Oxycodone is an incredibly powerful painkiller and a prescription medication that is commonly abused in the United States. Those who misuse oxycodone begin by taking the prescribed amount, but over time, the body develops a tolerance, and you’ll need to take a higher dosage to maintain the same relief, triggering addiction. 

Sadly, the transition from use to misuse and addiction is relatively fast and dangerous. Seeing as it’s a potent drug, people with terminal and painful conditions find it much harder to stay in control when it comes to this medication. 

Oxycodone side effects

When you recognize that you have an addiction to the drug or know someone who is, know that taking the right steps to sobriety can potentially save someone’s life. This is because overdosing and denying oxycodone is extremely real, and the possibilities are high. 

There are different ways people misuse oxycodone. Some would chew the pills, crushing and injecting them into their system, snorting the powder, and more. The reason people abuse this is because of the euphoric effects the drug produces, strikingly similar to the effects of heroin.

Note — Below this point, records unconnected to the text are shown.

(** *** What handling a message does to the output, and what it answers *)
Lemma call_tool_stdout s name arguments p : stdout p `prefix_of` stdout (call_tool H s name arguments p).1.1.
Proof using HW.
  unfold call_tool, spawn_runtime, call_named_export. destruct (isolate_per_call s).
  - pose proof (new_appends p) as Hn. destruct (runtime_new H p) as [p1 [rt|e]]; [|exact Hn].
    pose proof (code_appends (set_main_module_path H rt (entry s)) (wrap_source_for_tool_exports (source s)) p1) as He1.
    destruct (execute_code H _ _ p1) as [[p2 rt2] [o|e]]; [|by etrans].
    pose proof (code_appends rt2 (export_call H name (to_string H arguments)) p2) as He.
    destruct (execute_code H rt2 _ p2) as [[p3 rt3] [raw|e]]; (etrans; [exact Hn|]; etrans; [exact He1|exact He]).
  - destruct (runtime s) as [rt|]; [|done]. pose proof (code_appends rt (export_call H name (to_string H arguments)) p) as He.
    by destruct (execute_code H rt _ p) as [[p3 rt3] [raw|e]].
Qed.
Lemma answer_call_stdout request s name arguments p : stdout p `prefix_of` stdout (answer_call H request s name arguments p).1.1.
Proof using HW.
  unfold answer_call. pose proof (call_tool_stdout s name arguments p) as Hc.
  by destruct (call_tool H s name arguments p) as [[p1 s1] [v|e]].
Qed.
(** The requests that run a tool. *)
Definition calls_tool (request : JsonRpcRequest) : bool :=
  bool_decide (is_Some (tool request)) || bool_decide (method request = "tools/call") || bool_decide (method request = "call").
Definition runs_code (body : rstr) : bool :=
  match parse_as H request_of_doc body with Ok request => calls_tool request | Err _ => false end.
Lemma dispatch_stdout tools s request p :
  stdout p `prefix_of` stdout (dispatch_value H tools s request p).1.1 ∧
  (calls_tool request = false → stdout (dispatch_value H tools s request p).1.1 = stdout p).
Proof using HW.
  unfold dispatch_value, calls_tool. destruct (tool request) as [t|]; [by split; [apply answer_call_stdout|]|].
  destruct (bool_decide (method request = "tools/list") || bool_decide (method request = "list")); [done|].
  destruct (bool_decide (method request = "tools/call")); [by split; [apply answer_call_stdout|]|].
  destruct (bool_decide (method request = "call")); [by split; [apply answer_call_stdout|]|].
  split; [|intros _]; repeat case_match; done.
Qed.
Lemma handle_stdout tools s body p :
  stdout p `prefix_of` stdout (mcp_handle H tools s body p).1.1 ∧
  (runs_code body = false → stdout (mcp_handle H tools s body p).1.1 = stdout p).
Proof using HW.
  unfold mcp_handle, runs_code. case_bool_decide; [done|]. destruct (parse_as H request_of_doc body) as [request|e]; [|done].
  unfold mcp_respond. destruct (starts_with _ _); [done|]. case_bool_decide; [done|]. case_bool_decide as Hc.
  - set (name := str_or_empty _). set (arguments := or_empty_object _).
    pose proof (call_tool_stdout s name arguments p). split; [by destruct (call_tool H s name arguments p) as [[p1 s1] [v|e]]|].
    unfold calls_tool. by rewrite (bool_decide_eq_true_2 (method request = "tools/call")), orb_true_r by done.
  - pose proof (dispatch_stdout tools s request p). by destruct (dispatch_value H tools s request p) as [[p1 s1] v].
Qed.
Lemma serve_stdout tools s bodies p :
  stdout (serve tools s bodies p).1 = stdout p ++ mjoin (turn_out <$> (serve tools s bodies p).2).
Proof using HW.
  revert s p. induction bodies as [|body bodies IH]; intros s p; cbn [serve]; [by rewrite app_nil_r|].
  destruct (handle_stdout tools s body p) as [Hh%noise_spec _]. destruct (mcp_handle H tools s body p) as [[p1 s1] response].
  cbn [fst] in Hh. match goal with |- context [serve tools s1 bodies ?q] => specialize (IH s1 q); destruct (serve tools s1 bodies q) as [p2 turns] end.
  cbn [fst snd] in *. rewrite IH. cbn [fmap list_fmap]. rewrite mjoin_cons. unfold turn_out at 2. cbn [fst snd].
  destruct response; cbn [stdout printed]; rewrite Hh, <-!app_assoc; done.
Qed.
Lemma quiet_turns turns : Forall (λ t : Turn, t.1 = []) turns → mjoin (turn_out <$> turns) = stream (answer_texts turns).
Proof using Type.
  induction 1 as [|[n r] turns Hn _ IH]; [done|]. simpl in Hn. subst n. cbn [fmap list_fmap]. rewrite mjoin_cons, IH. unfold turn_out, answer_texts, stream.
  cbn [fst snd omap list_omap]. destruct r; [|done]. cbn [fmap option_fmap option_map list_fmap]. by rewrite mjoin_cons.
Qed.

(** Which messages are answered, and what makes a JSON object the answer to a message. *)
Definition wants_answer (body : rstr) : bool :=
  bool_decide (trim body ≠ []) &&
  match parse_as H request_of_doc body with Ok request => negb (starts_with "notifications/" (method request)) | Err _ => true end.
Definition response_to (request : JsonRpcRequest) (key : rstr) (content : Json) : Json :=
  JObject [("jsonrpc" : rstr, JString (jsonrpc request)); ("id" : rstr, id request .unwrap_or JNull); (key, content)].
Definition answers (tools : list ToolSchema) (body : rstr) (response : Json) : Prop :=
  match parse_as H request_of_doc body with
  | Err error => response = parse_error error
  | Ok request =>
      ∃ key content, response = response_to request key content ∧ (key = "result" ∨ key = "error") ∧
        (method request = "tools/list" → key = "result" ∧ content = tools_list_json tools) ∧
        (method request = "tools/call" → key = "result" ∧ ∃ text failed, content = tool_content text failed)
  end.
Lemma dispatch_response tools s request p :
  ∃ key content, (dispatch_value H tools s request p).2 = response_to request key content ∧ (key = "result" ∨ key = "error").
Proof using Type.
  assert (∀ name arguments, ∃ key content,
    (answer_call H request s name arguments p).2 = response_to request key content ∧ (key = "result" ∨ key = "error")) as Ha.
  { intros name arguments. unfold answer_call. destruct (call_tool _ _ _ _ _) as [[p1 s1] [v|e]];
      (do 2 eexists; split; [reflexivity|auto]). }
  unfold dispatch_value. repeat case_match; try (do 2 eexists; split; [reflexivity|by auto]); apply Ha.
Qed.
Lemma handle_answers tools s body p :
  match (mcp_handle H tools s body p).2 with
  | Some response => wants_answer body = true ∧ answers tools body response
  | None => wants_answer body = false
  end.
Proof using Type.
  unfold mcp_handle, wants_answer, answers. case_bool_decide as Hb; [by rewrite bool_decide_eq_false_2 by auto|].
  rewrite bool_decide_eq_true_2 by done. destruct (parse_as H request_of_doc body) as [request|e]; [|done].
  unfold mcp_respond. destruct (starts_with _ _); [done|]. case_bool_decide as Hl; [|case_bool_decide as Hc].
  - split; [done|]. do 2 eexists. split; [reflexivity|]. split; [by auto|]. split; [done|].
    rewrite Hl. by intros Hx%(bool_decide_pack _).
  - destruct (call_tool _ _ _ _ _) as [[p1 s1] [v|e]]; (split; [done|]; do 2 eexists; split; [reflexivity|];
      split; [by auto|]; split; [done|]; intros _; split; [done|]; by do 2 eexists).
  - pose proof (dispatch_response tools s request p) as (key & content & Hr & Hk).
    destruct (dispatch_value _ _ _ _ _) as [[p1 s1] v]. cbn [snd] in *. subst v. split; [done|].
    exists key, content. done.
Qed.
(** What the turn of a message is. *)
Definition turn_of (tools : list ToolSchema) (body : rstr) (t : Turn) : Prop :=
  match t.2 with
  | Some response => wants_answer body = true ∧ answers tools body response
  | None => wants_answer body = false
  end ∧ (runs_code body = false → t.1 = []).
Lemma serve_turns tools s bodies p : Forall2 (turn_of tools) bodies (serve tools s bodies p).2.
Proof using HW.
  revert s p. induction bodies as [|body bodies IH]; intros s p; cbn [serve]; [constructor|].
  pose proof (handle_answers tools s body p) as Hh. destruct (handle_stdout tools s body p) as [_ Hq].
  destruct (mcp_handle H tools s body p) as [[p1 s1] response]. cbn [fst snd] in *.
  match goal with |- context [serve tools s1 bodies ?q] => specialize (IH s1 q); destruct (serve tools s1 bodies q) as [p2 turns] end.
  constructor; [|exact IH]. split; [done|]. intros Hr. unfold noise. cbn [fst]. rewrite Hq by done. by rewrite drop_all.
Qed.
(* ===== verification/Weights.v ===== *)
(** * Model weight files, [src/weights/mod.rs]

    The headers of GGUF and SafeTensors files, and [loadTensor], which cuts one
    tensor out of a file.  A file is its bytes; reading one can succeed, fail with a
    message, or take the process down ([Crashed]): the release profile aborts on
    a panic, a failed allocation and an exhausted stack.  How much memory can be
    had, how deep the stack is, serde_json's parser and its spelling of a float
    are parameters.  Theorems: a well-formed GGUF header is parsed
    to what was written; [loadTensor] answers with exactly the tensor's bytes;
    the loops over announced counts end with the file; and which files crash. *)

From S2P Require Import Prelude Bytes Json.

Record GGUFTensorInfo := {
  t_name : rstr;
  dimensions : list Z;
  dtype : rstr;
  dtype_id : Z;
  offset : Z;
  size_bytes : Z;
}.
Record GGUFMetadata := {
  gguf_version : Z;
  tensor_count : Z;
  metadata_kv_count : Z;
  metadata : gmap rstr Json;
  tensors : list GGUFTensorInfo;
  data_offset : Z;
}.
Record SafeTensorItem := {
  st_name : rstr;
  st_dtype : rstr;
  shape : list Z;
  data_offsets : Z * Z;
  st_size_bytes : Z;
}.
Record SafeTensorsMetadata := {
  header_size : Z;
  st_metadata : gmap rstr Json;
  st_tensors : list SafeTensorItem;
}.
Lemma safe_recycle st c k w res :
  Safe st → Own st → calls st !! c = Some k → pc k = Got w res →
  Safe (set_call (recycle st w) c (goto k (Released res))).
Proof.
  intros Hs Ho Hk Hp. pose proof Hs as [H1 H2 H3 H4 H5].
  assert (Hc : holders (calls st) !! c = Some w) by (by rewrite (holders_at _ _ _ Hk), Hp).
  assert (Hre : ref st) by by eapply holder_in_flight.
  assert (Halive : ∀ c' w', holders (<[c := goto k (Released res)]> (calls st)) !! c' = Some w' →
                            c' ≠ c ∧ holders (calls st) !! c' = Some w').
  { intros c' w'. rewrite holders_insert, lookup_partial_alter_Some. intros [[_ ?]|[? ?]]; done. }
  set (st' := set_call _ _ _).
  assert (Hth : ∀ w' t', threads st' !! w' = Some t' → ∃ t, threads st !! w' = Some t ∧ thread t' = thread t ∧ queue t' = queue t ∧
            (alive st' w' → shutdown t' = shutdown t)).
  { intros w' t'. unfold st', recycle. case_bool_decide; simpl; [by eauto|].
    rewrite lookup_alter_Some. intros [(-> & t & Ht & ->)|[_ ?]]; [|by eauto]. exists t. split_and!; [done..|].
    intros [[_ Hin]|[c' [Hne Hc']%Halive]].
    - destruct (own_held _ Ho _ _ Hc) as [_ Hn]. destruct Hn. done.
    - destruct Hne. by eapply own_once. }
  assert (Hcalls : calls st' = <[c := goto k (Released res)]> (calls st)) by (unfold st', recycle; by case_bool_decide).
  assert (Hback : ∀ w' t, threads st !! w' = Some t → ∃ t', threads st' !! w' = Some t' ∧ thread t' = thread t ∧ queue t' = queue t).
  { intros w' t Ht. unfold st', recycle. case_bool_decide; simpl; [by eauto|]. destruct (decide (w = w')) as [->|].
    - rewrite lookup_alter_eq, Ht. simpl. eauto.
    - rewrite lookup_alter_ne by done. eauto. }
  assert (Hg : grows st st').
  { split.
    - rewrite Hcalls. intros c' k1 Hk1. destruct (decide (c' = c)) as [->|];
        [rewrite lookup_insert_eq|rewrite lookup_insert_ne by done]; naive_solver.
    - intros w' t Ht Hf. destruct (Hback w' t Ht) as (t' & ? & He & _). exists t'. by rewrite He.
    - unfold st', recycle. by case_bool_decide. }
  split.
  - intros w' t' Hal Hw'. destruct (Hth w' t' Hw') as (t & Ht & -> & _ & Hsh). rewrite (Hsh Hal). eapply H1; [|done].
    destruct Hal as [[_ Hin]|[c' Hc']].
    + unfold st', recycle in Hin. case_bool_decide; simpl in Hin; [|by left].
      apply elem_of_app in Hin as [?| ->%list_elem_of_singleton]; [by left|right; by exists c].
    + rewrite Hcalls in Hc'. apply Halive in Hc' as [_ ?]. right. by exists c'.
  - intros w' t' tk Hw' Htk. destruct (Hth w' t' Hw') as (t & Ht & He & Hq & _). unfold tasks_of in Htk. rewrite He, Hq in Htk.
    destruct (H2 w' t tk Ht Htk) as (k1 & Hk1 & <-). by apply (grows_calls _ _ Hg).
  - intros w' t' rt Hw'. destruct (Hth w' t' Hw') as (t & Ht & -> & _). intros Hrt. eapply fed_grows, H3; done.
  - intros c' k1 r. rewrite Hcalls, lookup_insert_Some. intros [[-> <-]|[_ Hk1]] Hcar.
    + eapply (answers_grows st _ k); [done|done|done|]. eapply H4; [done|]. destruct Hcar as [?|Hcar]; [by left|right]. by rewrite Hp.
    + eapply (answers_grows st); [done|done|done|by eapply H4].
  - intros c' k1 w'. rewrite Hcalls, lookup_insert_Some. intros [[-> <-]|[_ Hk1]] Hpc Hn; [done|].
    destruct (H5 c' k1 w' Hk1 Hpc Hn) as (t & Ht & Hor). destruct (Hback w' t Ht) as (t' & Ht' & He & Hq). exists t'. split; [done|].
    unfold has_receiver, tasks_of in *. by rewrite He, Hq.
Qed.

Lemma alive_same st st' w :
  (ref st' → ref st) → workers st' = workers st → holders (calls st') = holders (calls st) → alive st' w → alive st w.
Proof. intros Hr Hw Hh. unfold alive. rewrite Hw, Hh. naive_solver. Qed.

Lemma safe_send st c k w t :
  Safe st → calls st !! c = Some k → pc k = Holding w → threads st !! w = Some t → has_receiver t = true →
  Safe (set_call (set_thread st w {| queue := queue t ++ [task_of st c k]; shutdown := shutdown t; thread := thread t |})
          c (goto k (Waiting w))).
Proof.
  intros [H1 H2 H3 H4 H5] Hk Hp Ht Hrc. set (t' := Build_WorkerThread _ _ _). set (st' := set_call _ _ _).
  assert (Hg : grows st st').
  { pose proof (grows_set_call st c k (goto k (Waiting w)) Hk eq_refl) as [Hg _ _].
    pose proof (grows_set_thread st w t t' Ht (λ H, H)) as [_ Hg' _]. by split. }
  assert (Hin : ∀ tk, tk ∈ tasks_of t' ↔ tk ∈ tasks_of t ∨ tk = task_of st c k).
  { intros tk. unfold tasks_of, t'. simpl. rewrite !elem_of_app, list_elem_of_singleton. tauto. }
  split.
  - intros w' t1 Hal Hw'. simpl in Hw'. apply (alive_same st) in Hal; [| |done|].
    + apply lookup_insert_Some in Hw' as [[<- <-]|[_ Hw']]; [by apply (H1 w t)|by eapply H1].
    + intros [?|[?|_]]; [by left|by right; left|]. right; right. exists c, k. split; [done|]. unfold in_flight. by rewrite Hp.
    + simpl. eapply holders_same; [done|]. by rewrite Hp.
  - intros w' t1 tk. simpl. rewrite lookup_insert_Some. intros [[<- <-]|[_ Hw']] Htk.
    + apply Hin in Htk as [Htk| ->].
      * destruct (H2 w t tk Ht Htk) as (k1 & Hk1 & <-). by apply (grows_calls _ _ Hg).
      * exists (goto k (Waiting w)). by rewrite lookup_insert_eq.
    + destruct (H2 w' t1 tk Hw' Htk) as (k1 & Hk1 & <-). by apply (grows_calls _ _ Hg).
  - intros w' t1 rt. simpl. rewrite lookup_insert_Some. intros [[<- <-]|[_ Hw']] Hrt; (eapply (fed_grows st); [done|]); eauto.
  - intros c' k1 r. simpl. rewrite lookup_insert_Some. intros [[<- <-]|[_ Hk1]] Hcar.
    + eapply (answers_grows st _ k); [done|done|done|]. eapply H4; [done|]. destruct Hcar as [?|[]]. by left.
    + eapply (answers_grows st); [done|done|done|by eapply H4].
  - intros c' k1 w'. simpl. rewrite lookup_insert_Some. intros [[<- <-]|[_ Hk1]] Hpc Hn.
    + simplify_eq/=. exists t'. rewrite lookup_insert_eq. split; [done|right].
      apply list_elem_of_fmap. exists (task_of st c k). split; [done|]. apply Hin. by right.
    + destruct (H5 c' k1 w' Hk1 Hpc Hn) as (t1 & Ht1 & Hor). destruct (decide (w' = w)) as [->|].
      * exists t'. rewrite lookup_insert_eq. split; [done|right]. simplify_eq. destruct Hor as [Hor|Hor]; [congruence|].
        apply list_elem_of_fmap in Hor as (tk & -> & Htk). apply list_elem_of_fmap. exists tk. split; [done|]. apply Hin. by left.
      * rewrite lookup_insert_ne by done. eauto.
Qed.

Here are some of the side effects of oxycodone:

  • Uncontrolled happiness
  • Confidence
  • Reduced anxiety
  • Drowsiness
  • Relaxed state
  • Calmness
  • Euphoria
  • Dizziness

Oxycodone Withdrawal

When a person abruptly stops using oxycodone, withdrawal symptoms may start to take effect within eight to 12 hours from the last dose. Those who don’t use the drug often will experience less intense withdrawal symptoms than heavy oxycodone users. 

Here are the common oxycodone withdrawal symptoms:

  • Depression
  • Fatigue
  • Mood swings
  • Nausea and vomiting
  • Coughing
  • Diarrhea
  • Teary eyes
  • Sweating
  • Anxiety
  • Muscle aches
  • Fast heart rate
  • Poor concentration
  • Body pains

Spotting Hydrocodone and Oxycodone Addiction

As mentioned previously, hydrocodone and oxycodone are extremely potent drugs that provide relief to patients experiencing short-term but significant pain. But for people who misuse these drugs, they are really in it for the euphoric feeling that comes with taking huge doses of these medications. 

When you abuse either of these medications, you are putting yourself in dangerous waters. You will also experience numerous mental and physical side effects. You are also putting yourself at risk of overdose and death. The more you become dependent on the drug, the more you’ll want to experience the same high, putting yourself in a tougher spot for survival. 

So if you know anyone who’s suffering from hydrocodone or oxycodone abuse, it’s always a good idea to seek medical treatment before it’s too late. And since withdrawal symptoms may be difficult to manage and relapse is likely for those who use hydrocodone and oxycodone too often, medical interference is necessary.